Because the location for which a liquid forward and futures market exists is typically not the same location at which a particular market participant, such as a power generator, would like to make or take delivery, market participants using forward contracts to hedge their underlying positions incur basis risk because prices at different locations are not consistent. This basis risk is sometimes referred to as “Spatial Price Risk.” For example, due to congestion, the price of electricity at one location may differ from the price of electricity at the liquidly traded location.
Besides forward and futures contracts, other price risk management contracts include price swaps, basis swaps, option contracts, and congestion compensation contracts. The first three types of risk management contracts are well-known outside of the wholesale electricity market. A congestion compensation contract explicitly compensates one of the parties if there is congestion on a transmission line. Various kinds of congestion compensation contracts have been proposed and are known under various names.
For example, a Transmission Congestion Contract (TCC) is a congestion compensation contract for buying power at one location and delivering the same amount of power at a different location at a specified price. The TCC pays if there is a difference in price between the two locations, or, in other words, if there is a congested line in the power network. A TCC, however, suffers from a lack of liquidity because there are thousands of locations in the power network, but relatively few market participants interested in a particular location.
As another example, Stoft proposed a futures contract, not on the price of electricity at a particular location, but on an explicit congestion price for delivering electricity between two locations. The explicit congestion price values the use of scarce transmission resources, such as a congestible transmission line. A disadvantage of this approach is that the market for such contracts does not currently exist and, in fact, is unlikely to come into being, because market participants are used to locational prices for electricity, not congestion prices for the transmission of electricity.
Other kinds of congestion compensation contracts include a Fixed Transmission Right (FTR) available from PJM, which is a financial contract that entitles the holder to a stream of revenues (or charges) based on a reservation level and hourly energy price differences across a specific path. The California Independent System Operator (ISO) has a hybrid contract called a “Firm Transmission Right” (also FTR) that combines features of FTRs and forward contracts. The markets for these and other congestion compensation contracts are not as liquid as the futures market and may be vulnerable to arbitrage. Moreover, spatial price variation (i.e., basis risk) makes it difficult to evaluate the price of congestion compensation contracts.

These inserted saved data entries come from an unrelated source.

(** [strstr] returns the address of the first occurrence of the
    needle, the haystack itself for an empty needle, null when there is none. *)
Lemma strstr_correct haystack needle hay nd m :
  cstr m haystack hay -> cstr m needle nd -> 0 < needle ->
  Z.of_nat (length hay) < 2 ^ 32 ->
  strstr haystack needle m =
    Ok (if decide (nd = []) then haystack
        else match find_sub nd hay with Some i => haystack + Z.of_nat i | None => 0 end, m).
Proof.
  intros Hh Hn Hn0 Hl. apply wp_det. unfold strstr. rewrite (proj2 (Z.eqb_neq needle 0)) by lia.
  do 2 wp_step. eapply wp_load_head8; [exact Hn| |].
  { intros ->. wp_steps. by rewrite decide_True. }
  intros b k Ek Eb _. rewrite Eb. wp_steps. rewrite decide_False by (by rewrite Ek).
  set (r := match find_sub nd hay with Some i => haystack + Z.of_nat i | None => 0 end).
  apply wp_loop_n with (n := Z.of_nat (length hay))
    (I := fun i h m' => m' = m /\ exists hay', cstr m h hay' /\ i = Z.of_nat (length hay') /\
       (length hay' <= length hay)%nat /\ r = match find_sub nd hay' with Some i => h + Z.of_nat i | None => 0 end);
    [|split; [done|]; by exists hay|lia].
  intros i h m' (-> & hay' & Hh' & -> & Hlh & Hr). wp_step. eapply wp_load_head8; [exact Hh'| |].
  { intros ->. wp_step. split; [|done]. by rewrite Hr. }
  intros c tl -> Ec Htl. rewrite Ec. wp_step.
  eapply wp_mono; [apply (wp_match (c :: tl) nd); [done|done|lia]|].
  intros n' m1 (-> & rest & Hrest & HP). wp_step. eapply wp_load_head8; [exact Hrest| |].
  - intros ->. wp_step. split; [|done]. rewrite Hr. cbn [find_sub].
    rewrite decide_True by (by apply HP). lia.
  - intros b' rest' -> Eb' _. rewrite Eb'. wp_step. exists (Z.of_nat (length tl)). cbn [length].
    split; [|lia]. split; [done|]. exists tl. split; [done|]. split; [done|].
    split; [cbn [length] in Hlh; lia|]. rewrite Hr. cbn [find_sub]. rewrite decide_False by (by rewrite <- HP).
    destruct (find_sub nd tl) as [j|]; [|done]. cbn. lia.
Qed.

(** ** The heap *)

(** [krealloc] moves an allocation: the new block is fresh, starts with
    the bytes of the old one, and the old block keeps its contents.  (It reads
    [size] bytes from the old address, which must be mapped; it has no record
    of the old size.) *)
Theorem krealloc_keeps s p old size :
  0 <= heap_size s <= max_heap_size -> Z.of_nat (length old) <= size < 2 ^ 31 ->
  heap_size s + size <= max_heap_size -> Forall byte old ->
  kernel_heap <= p -> p + Z.of_nat (length old) <= kernel_heap + heap_size s ->
  bytes_at (sram s) p old -> mapped (sram s) p size ->
  mapped (sram s) (kernel_heap + heap_size s) size ->
  exists s', krealloc p size s = Ok (kernel_heap + heap_size s, s') /\
    bytes_at (sram s') (kernel_heap + heap_size s) old /\ bytes_at (sram s') p old /\
    heap_size s' = heap_size s + size.
Proof.
  intros Hh Hs Hroom Hb Hp Hpo Hold Hmp Hmn. set (q := kernel_heap + heap_size s) in *.
  enough (wp (krealloc p size) (fun r s' => r = q /\
    bytes_at (sram s') q old /\ bytes_at (sram s') p old /\ heap_size s' = heap_size s + size) s) as Hw.
  { apply wp_run in Hw as (r & s' & E & -> & Hw). by exists s'. }
  unfold krealloc. wp_step. apply wp_bump_kmalloc; [done|lia|lia|]. intros _. cbv beta. fold q.
  assert (0 < q) by (unfold q, kernel_heap; lia). unfold kernel_heap in Hp.
  rewrite (proj2 (Z.eqb_neq q 0)), (proj2 (Z.eqb_neq p 0)) by lia. cbn [negb andb].
  do 2 wp_step. apply wp_on_sram. cbn [sram heap_size]. unfold memcpy. wp_step.
  apply wp_for with (I := fun i m => agree_out q (q + i) (sram s) m /\
      (forall a k, mapped (sram s) a k -> mapped m a k) /\
      bytes_at m q (take (Z.to_nat i) old)); [lia|lia| | |].
  - split; [apply agree_out_refl|]. split; [done|]. rewrite take_0. by intros ? ? ?.
  - intros i m Hi (Hag & Hmap & Hq).
    destruct (Hmap p size Hmp (p + i) ltac:(lia)) as [b Eb]. wp_step. apply wp_load8 with b; [done|].
    apply wp_store8; [apply (Hmap q size Hmn); lia|]. split; [|split].
    + intros k Hk. rewrite lookup_insert_ne by lia. apply Hag. lia.
    + intros a k Hak. by apply (write_mapped _ [_]), Hmap.
    + replace (Z.to_nat (i + 1)) with (S (Z.to_nat i)) by lia.
      destruct (old !! Z.to_nat i) as [c|] eqn:Ec.
      * pose proof (lookup_lt_Some _ _ _ Ec) as Lc. rewrite (take_S_r _ _ _ Ec).
        rewrite Hag in Eb by lia. rewrite <- (Z2Nat.id i) in Eb at 1 by lia.
        rewrite (Hold _ _ Ec) in Eb. injection Eb as <-.
        assert (byte c) as Hc by (by eapply Forall_lookup_1 in Hb). rewrite wrap_small by exact Hc.
        apply bytes_at_app. rewrite length_take. split.
        -- intros j d Hj. pose proof (lookup_lt_Some _ _ _ Hj) as Lj. rewrite length_take in Lj.
           rewrite lookup_insert_ne by lia. by apply Hq.
        -- apply bytes_at_cons. split; [|by intros ? ? ?].
           replace (Z.of_nat (Z.to_nat i `min` length old)) with i by lia. apply lookup_insert_eq.
      * apply lookup_ge_None in Ec. rewrite take_ge in Hq |- * by lia.
        intros j d Hj. pose proof (lookup_lt_Some _ _ _ Hj) as Lj.
        rewrite lookup_insert_ne by lia. by apply Hq.
  - intros m (Hag & Hmap & Hq). wp_steps. cbn [sram heap_size].
    rewrite take_ge in Hq by lia. do 2 (split; [done|]). split; [|done].
    intros j d Hj. pose proof (lookup_lt_Some _ _ _ Hj) as Lj. rewrite Hag by lia. by apply Hold.
Qed.

(** The break wraps at 32 bits: a request of [2^32 - heap_size] bytes
    is granted and moves the break back to the start of the heap, so the next
    allocation overlaps the first one. *)
Lemma kmalloc_break_wraps s n :
  0 < heap_size s <= max_heap_size -> 0 < n <= max_heap_size ->
  exists s1, kmalloc (2 ^ 32 - heap_size s) s = Ok (kernel_heap + heap_size s, s1) /\
    heap_size s1 = 0 /\
    kmalloc n s1 = Ok (kernel_heap, Smm (sram s) n).
Proof.
  unfold max_heap_size, kernel_heap. intros Hh Hn. exists (Smm (sram s) 0). split; [|split; [done|]].
  - apply wp_det. unfold kmalloc, max_heap_size, kernel_heap. do 2 wp_step.
    replace (heap_size s + (2 ^ 32 - heap_size s)) with (2 ^ 32) by lia.
    change (u32 (2 ^ 32)) with 0. change (16777216 <? 0) with false. wp_steps.
    rewrite wrap_small by lia. done.
  - apply wp_det, wp_bump_kmalloc; cbn [heap_size sram]; unfold max_heap_size, kernel_heap; [lia|lia|lia|done].
Qed.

Therefore, there is a need for a technique to manage the price risk for electricity at a particular location that both uses liquid price risk instruments and accounts for spatial price variation. There is also a need for a method of evaluating the price of congestion compensation contracts and other price risk instruments, including forward and futures contracts. There also exists a need for identifying arbitrage conditions of price risk instruments for electricity, either to avoid being arbitraged or to profit from arbitrage.